Model-Based Self-Supervision for Fine-Grained Image Understanding
MetadataShow full item record
In order to enable robots that perform tasks capably, efficiently, and safely in dynamic environments, we'll need vision systems that are adaptable and can reliably provide detailed and accurate information about the world around the robot. Generative model-based methods are well suited to these demands, as generative models are portable (they are equally valid in many different environments), modular (they can be dynamically combined with other models), and interpretable (via likelihood functions and explicitly parameterized state spaces). For robotics applications, these properties give model-based vision an advantage over the currently dominant deep learning paradigm in computer vision. However, generative models are limited by the curse of dimensionality and data association ambiguity, and are thus plagued by a lack of robustness which is an impediment to successful deployment in robotic systems.

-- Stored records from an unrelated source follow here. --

Lemma reads_inv s k s' i :
  reads s k s' → file_inv (sb s) (blocks s) i → file_inv (sb s) (blocks s') i.
Proof.
  intros R [H1 H2 H3 H4 H5]. pose proof R as (b & -> & _ & St). pose proof (bstep_eq dev _ _ _ _ St) as E. simpl.
  split; [by eapply bitmap_ok_step | by apply (reads_file s k (set_blocks b s)) | by rewrite E | done | done].
Qed.

Lemma written_inv v b i off bs r b' i' :
  file_inv v b i → off + Z.of_nat (length bs) ≤ MAXFILE * BSIZE → written v b i off bs r b' i' → file_inv v b' i'.
Proof.
  intros [_ _ _ _ Hs] Hm W. pose proof (wr_count _ _ _ _ _ _ _ _ W). split; [apply W..|].
  rewrite (wr_size _ _ _ _ _ _ _ _ W). lia.
Qed.

Lemma writei_wp s ip i off bs k c :
  itable s !! ip = Some i → binside (blocks s) [] None k → file_inv (sb s) (blocks s) i →
  0 ≤ off ≤ i_size i → off + Z.of_nat (length bs) ≤ MAXFILE * BSIZE →
  0 ≤ c → 6 * touched off (Z.of_nat (length bs)) + c + 1 ≤ k →
  wp (writei ip (FromKernel bs) off (Z.of_nat (length bs))) s (λ r s', ∃ b' i' k',
    s' = fput s ip b' i' ∧ binside b' [] None k' ∧ c ≤ k' ∧ written (sb s) (blocks s) i off bs r b' i').
Proof.
  intros Hip I [Hb Hf Hm T Hs] Hoff Hmax Hc Hk. unfold writei. eapply getip_wp; [done|].
  assert (Ht : 0 ≤ touched off (Z.of_nat (length bs))) by (unfold touched, BSIZE; lia).
  assert (Hw : u32 (off + Z.of_nat (length bs)) = off + Z.of_nat (length bs)).
  { unfold u32. apply Z.mod_small. unfold MAXFILE, NDIRECT, NINDIRECT, BSIZE in *. lia. }
  rewrite Hw, (proj2 (Z.ltb_ge (i_size i) off)), (proj2 (Z.ltb_ge (off + _) off)), (proj2 (Z.ltb_ge (_ * _) _)) by lia.
  cbn [orb]. apply wp_bind. eapply wp_mono; [apply (writei_loop_wp _ s ip i bs off 0 k (c + 1)); try done; rewrite ?Z.sub_0_r; lia|].
  intros [r o] s1 [Ho W]. simpl in Ho, W. rewrite Z.sub_0_r in Ho, W. subst o. cbn [fst snd].
  eapply wp_mono; [by apply (writei_end_wp s ip i off bs c r s1)|].
  intros n s' [-> H]. exact H.
Qed.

This dissertation advances the argument that the strengths and weaknesses of generative model-based vision and discriminative learning-based vision are largely complementary, and can therefore be used to mutual advantage. Specifically, we'll show that generative models can be employed to automate the process of labeling data for supervised training of deep neural networks, demonstrating the benefit to deep learning offered by model-based vision. Then, we'll show that deep neural networks trained to recognize parts of generative models can be used to help resolve ambiguous data association and thus enhance the robustness of state estimation, demonstrating the benefits deep learning can bring back to model-based vision. Overall, we lay out a vision for future development of highly capable robot perception systems in which machine learning expands the envelope of situations in which generative model-based techniques are reliably applicable, and the generative model-based techniques return the favor by providing labels for further training of the network.